For them, It goes something like this. They work hard to grow the company, but after a while, growth slows or plateaus. When that happens, business leaders often scope the problem by talking with their team, who blame their tools and say a new one will fix the problem.

So, they bring on a new tool and try to optimize around the tool. They’ll get some low-hanging fruit growth, and things slow down again. Why? Because they’re trying to optimize around tools. If you optimize around the tool, you aren’t optimizing around the actual problem.

But, to maintain growth businesses can change their tools or they can change their strategy. Just look at Amazon. they started by selling books. The thing that really set them apart was the customer review and low price point.

But as the company grew, they changed to become a seller of everything, not just books. At that point, they were still using some of the same tools that got them there – those that still applied, while dropping those that didn’t fit anymore.

After that, Amazon became a manufacturer of what they sell, and eventually online marketplace where people can make millions of dollars buying and selling their physical and digital products.
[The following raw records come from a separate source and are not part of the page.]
(* ===== verification/WebhookDispatch.v ===== *)
(** * Webhook delivery: claims, retries and the pump

    Models the dispatch half of [internal/db/webhook_store.go] and
    [internal/webhookdispatch] (backoff, dispatcher).  What a POST comes to, the
    draws of the jitter source, the clock of the database server and the rows
    other replicas hold locked are the surroundings of a run. *)

From Stdlib Require Import Ascii.
From S2P Require Import Prelude.
From S2P Require Import Core.
From S2P Require Import Auth.
From S2P Require Import Events.
From S2P Require Import TaskValues.
From S2P Require Import Database.
From S2P Require Import Tx.
From S2P Require Import DeliveryDB.
From S2P Require Import Inbox.
From S2P Require Import EventStore.
From S2P Require Import Webhooks.
From S2P Require Import WebhookWire.

Local Open Scope string_scope.
Local Open Scope Z_scope.

Definition second : Z := 10 ^ 9.

(** ** The surroundings of a run *)

(** A transport error, as [classifyDeliveryError] looks at it. *)
Record TransportError := MkTransportError {
  net_timeout : bool;           (* [errors.As(err, &netErr) && netErr.Timeout()] *)
  deadline_exceeded : bool;
  connection_refused : bool;
  error_text : string
}.

Inductive Reply :=
| RequestInvalid (text : string)          (* [http.NewRequestWithContext] fails *)
| TransportFailed (err : TransportError)  (* [client.Do] fails *)
| Responded (StatusCode : Z).

Class Surroundings := {
  respond : nat -> PostRequest -> Reply;
  jitter_draw : nat -> Z;                 (* [rand.Uint64] *)
  database_clock : nat -> Z;              (* [now()] of the transaction begun at a step *)
  locked_elsewhere : nat -> string -> bool  (* delivery rows other transactions hold *)
}.

(** ** [webhookdispatch/backoff.go] *)

Definition retryDelays : list Z := [30 * second; 5 * 60 * second; 30 * 60 * second; 2 * 3600 * second; 8 * 3600 * second].
Definition MaxAttempts : Z := 6.

Inductive retryDecision := retryAt (at_ : Z) | retriesExhausted.

(** Float64 arithmetic on non-negative numbers: an integer in a fixed unit, rounded
    to 53 significant bits, ties to even. *)
Definition round53 (x : Z) : Z :=
  let shift := Z.log2 x - 52 in
  if shift <=? 0 then x
  else
    let unit := 2 ^ shift in
    let q := x / unit in
    let r := x mod unit in
    let q := if 2 * r <? unit then q else if unit <? 2 * r then q + 1 else if Z.even q then q else q + 1 in
    q * unit.

(** [rand.Float64] is [float64(Uint64()<<11>>11) / (1 << 53)]. *)
Definition Float64_numerator (draw : Z) : Z := Z.shiftr (Z.shiftl draw 11 mod 2 ^ 64) 11.

(** The float64 constants [0.4] and [0.8] are this over [2^54] and over [2^53]. *)
Definition two_fifths : Z := 7205759403792794.

(** [1 - jitterFraction + 2*jitterFraction*Float64()], in units of [2^-107]. *)
Definition jitter_factor (u : Z) : Z := round53 (two_fifths * 2 ^ 54 + round53 (two_fifths * u)).

(** The bases are below [2^53], so [float64(base)] is exact; the conversion back truncates. *)
Definition jitterDelay (base draw : Z) : Z := round53 (base * jitter_factor (Float64_numerator draw)) / 2 ^ 107.

Definition decideRetry (attempt now draw : Z) : retryDecision :=
  if MaxAttempts <=? attempt then retriesExhausted
  else
    let index := attempt - 1 in
    let index := if index <? 0 then 0 else index in
    let index := if Z.of_nat (length retryDelays) <=? index then Z.of_nat (length retryDelays) - 1 else index in
    retryAt (now + jitterDelay (nth (Z.to_nat index) retryDelays 0) draw).

(** ** [db/webhook_store.go]: claims *)

Record ClaimedWebhookDelivery := MkClaimed {
  Claimed_ID : TypedID KWebhookDelivery;
  Claimed_Subscription : TypedID KWebhookSubscription;
  Claimed_URL : Webhook.EndpointURL;
  Claimed_Secret : Webhook.Secret;
  Claimed_AttemptCount : Z;
  Claimed_Event : StoredEvent
}.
Although some of the tools they use today may be similar if not identical, their strategy and model is dramatically different.
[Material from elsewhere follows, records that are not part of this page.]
(* ===== verification/WebhookPump.v ===== *)
(** * The webhook pump is correct

    What a claim and an attempt do to the delivery rows in every environment, and
    what holds when any number of dispatchers run beside the rest of the system:
    the retry walk, the finality of terminal rows and the exclusion of claims. *)

From S2P Require Import Prelude.
From S2P Require Import Core.
From S2P Require Import Events.
From S2P Require Import LedgerValues.
From S2P Require Import TaskValues.
From S2P Require Import Database.
From S2P Require Import Tx.
From S2P Require Import LedgerSpec.
From S2P Require Import LedgerCorrect.
From S2P Require Import DeliveryDB.
From S2P Require Import Inbox.
From S2P Require Import EventStore.
From S2P Require Import Recorder.
From S2P Require Import DeliverySpecs.
From S2P Require Import DeliveryCorrect.
From S2P Require Import DeliverySystem.
From S2P Require Import Webhooks.
From S2P Require Import WebhookDispatch.
Local Open Scope string_scope.
Local Open Scope Z_scope.

(** ** Rows changed by id *)

Definition change_rows (hit : DeliveryRow -> bool) (f : DeliveryRow -> DeliveryRow) (d : Delivery) : Delivery :=
  with_deliveries ((fun w => if hit w then f w else w) <$> webhook_deliveries d) d.

Lemma change_rows_elem hit f d w' :
  w' ∈ webhook_deliveries (change_rows hit f d) ->
  exists w, w ∈ webhook_deliveries d /\ w' = if hit w then f w else w.
Proof. cbn. intros (w & -> & Hw)%list_elem_of_fmap. eauto. Qed.

Lemma change_rows_nothing f d : change_rows (fun _ => false) f d = d.
Proof. destruct d. unfold change_rows, with_deliveries. cbn. by rewrite list_fmap_id. Qed.

Section Effects.
Context `{UUIDLaws, JSONB, URLLib, Surroundings} {env : Env}.
Implicit Types (st : TxStateOf Delivery).

(** ** Claims *)

Definition holds_row (values : list ClaimedWebhookDelivery) (w : DeliveryRow) : bool :=
  bool_decide (wd_id w ∈ (fun c => TypedID_String (Claimed_ID c)) <$> values).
Now, I know that not every business is going to be an Amazon, but I’ve met enough business leaders to know they’re just as smart. The trick isn’t knowing how to do things. Its knowing when to change a tool vs when to change a strategy.

The key here is to be attuned to your customers and the value you’re delivering to them from their perspective and how the tools, tech, and market dynamics are changing to help you do that better than your competitors.
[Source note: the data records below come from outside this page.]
(** Its identifiers are those of its rows, in order. *)
Lemma claim_ids_rows now limit d values :
  readable d -> mapM parse_claimed (due_now now limit d) = Some values ->
  claim_ids values = wd_id <$> (due_delivery <$> due_now now limit d).
Proof.
  intros Hr Hm%mapM_Some. rewrite <- list_fmap_compose. unfold claim_ids.
  assert (forall row, row ∈ due_now now limit d -> printed_id (due_delivery row)) as Hp.
  { intros row Hrow. assert (due_delivery row ∈ due_delivery <$> due_now now limit d) as Hin by (apply list_elem_of_fmap; eauto).
    eapply elem_of_submseteq in Hin; [|apply due_now_deliveries]. apply list_elem_of_filter in Hin as [_ Hin].
    exact (Forall_elem _ _ _ (readable_printed _ Hr) Hin). }
  revert Hp. induction Hm as [|row c rows values Hc _ IH]; intros Hp; [done|]. cbn. f_equal.
  - apply (parse_claimed_row row c); [apply Hp; by left|done].
  - apply IH. intros r Hin. apply Hp. by right.
Qed.

Definition pendings (d : Delivery) : nat := length (filter is_pending (webhook_deliveries d)).

(** The rows a claim lists are as many as it lists, all pending. *)
Lemma held_count now limit d values :
  readable d -> mapM parse_claimed (due_now now limit d) = Some values ->
  (length values <= length (filter (fun w => holds_row values w /\ is_pending w) (webhook_deliveries d)))%nat.
Proof.
  intros Hr Hm. pose proof (claim_ids_rows now limit d values Hr Hm) as Hids.
  pose proof (due_now_deliveries now limit d) as Hsub.
  transitivity (length (claim_ids values)); [unfold claim_ids; by rewrite length_fmap|].
  rewrite <- (length_fmap wd_id (filter _ (webhook_deliveries d))). apply submseteq_length, NoDup_submseteq.
  - rewrite Hids. apply submseteq_Permutation in Hsub as [k Hperm].
    assert (NoDup (wd_id <$> filter (fun w => is_due now w) (webhook_deliveries d))) as Hnd.
    { eapply sublist_NoDup; [apply Hr|apply fmap_sublist, sublist_filter]. }
    rewrite Hperm, fmap_app in Hnd. by apply list.NoDup_app in Hnd as (? & _).
  - intros id Hid. pose proof Hid as Hin. rewrite Hids in Hin. apply list_elem_of_fmap in Hin as (w & -> & Hw).
    eapply elem_of_submseteq in Hw; [|exact Hsub]. apply list_elem_of_filter in Hw as [Hdue Hw].
    apply list_elem_of_fmap. exists w. split; [done|]. apply list_elem_of_filter. split; [|done].
    apply Is_true_eq_true, andb_true_iff in Hdue as [Hp _]. split; [|by apply Is_true_eq_left].
    apply Is_true_eq_left. by apply bool_decide_eq_true.
Qed.

(** *** A batch *)

Lemma delivers_drained now limit d values until rows sent :
  readable d -> mapM parse_claimed (due_now now limit d) = Some values ->
  delivers values (webhook_deliveries (held values until d)) rows ->
  drained d (with_requests sent (with_deliveries rows d)) /\ (pendings (with_requests sent (with_deliveries rows d)) + length values <= pendings d)%nat /\
  (forall w, w ∈ webhook_deliveries d -> holds_row values w = true -> exists w', w' ∈ rows /\ done_row w w').
Proof.
  intros Hr Hm Hrows. pose proof (held_count now limit d values Hr Hm) as Hcount.
  assert (forall w, w ∈ webhook_deliveries d -> holds_row values w = true -> is_pending w = true) as Hpend.
  { intros w Hw Hh. destruct (claimed_id now (fun _ => false) limit d values w) as [Hdue _]; [apply Hr..|done|done|done|].
    by apply andb_true_iff in Hdue as [? _]. }
  assert (Forall2 (fun w w' => if holds_row values w then is_pending w = true /\ done_row w w' else w' = w) (webhook_deliveries d) rows) as Hall.
  { unfold delivers, held in Hrows. cbn in Hrows. clear -Hrows Hpend. revert rows Hrows.
    induction (webhook_deliveries d) as [|w l IH]; intros rows Hrows; inversion_clear Hrows as [|? w' ? l' Hw Hl]; [constructor|].
    constructor; [|apply IH; [intros v Hv; apply Hpend; by right|done]].
    specialize (Hpend w ltac:(by left)). destruct (holds_row values w) eqn:Hh; [|by rewrite Hh in Hw].
    specialize (Hpend eq_refl). change (holds_row values (set_next until w)) with (holds_row values w) in Hw.
    change (is_pending (set_next until w)) with (is_pending w) in Hw. by rewrite Hh, Hpend in Hw. }
  split; [|split].
  - exists rows, sent. split; [done|]. eapply Forall2_impl; [|exact Hall]. intros w w'. cbn. destruct (holds_row values w); auto.
  - etrans; [apply Nat.add_le_mono_l, Hcount|]. unfold pendings. cbn [webhook_deliveries with_deliveries with_requests]. clear -Hall.
    induction Hall as [|w w' l l' Hw _ IH]; [done|]. rewrite !filter_cons. destruct (holds_row values w) eqn:Hh.
    + destruct Hw as [Hp [_ Hst]]. assert (is_pending w' = false) as Hp' by (unfold is_pending; by rewrite Hst).
      rewrite Hp, Hp'. repeat case_decide; cbn in *; try lia; tauto.
    + subst w'. repeat case_decide; cbn in *; try lia; tauto.
  - intros w Hw Hh. apply list_elem_of_lookup in Hw as [i Hi]. destruct (Forall2_lookup_l _ _ _ _ _ Hall Hi) as (w' & Hw' & Hd).
    rewrite Hh in Hd. exists w'. split; [by eapply list_elem_of_lookup_2|apply Hd].
Qed.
Just because a market is changing rapidly, doesn’t necessarily mean you have to change with it – as long as you’re still delivering value to your customers better, faster, and cheaper than your competitors. When that no longer becomes the case, it’s time to change.

02/28/2024

The business world has a huge problem today. It’s pretty insidious because it’s so good at disguising itself as something good. I’m a huge history nerd, and one of the things that has always intrigued me was how many successful businessmen have military experience.

This is where we meet our problem. In the Art of War, Military Strategist Sun Tzu says that the key to success lies in knowing your enemy at least as well as you know yourself. These veterans-come-entrepreneurs take that same approach with identifying the competition in the market. In war, the enemy is very clear: it’s the guy trying to take your land, resources, or position.

The problem with business today is that we often misunderstand the battlefield, so we misdefine our competition. Traditional strategic frameworks say competitors are businesses that offer similar products or services to the same target audience within the same industry or market segment.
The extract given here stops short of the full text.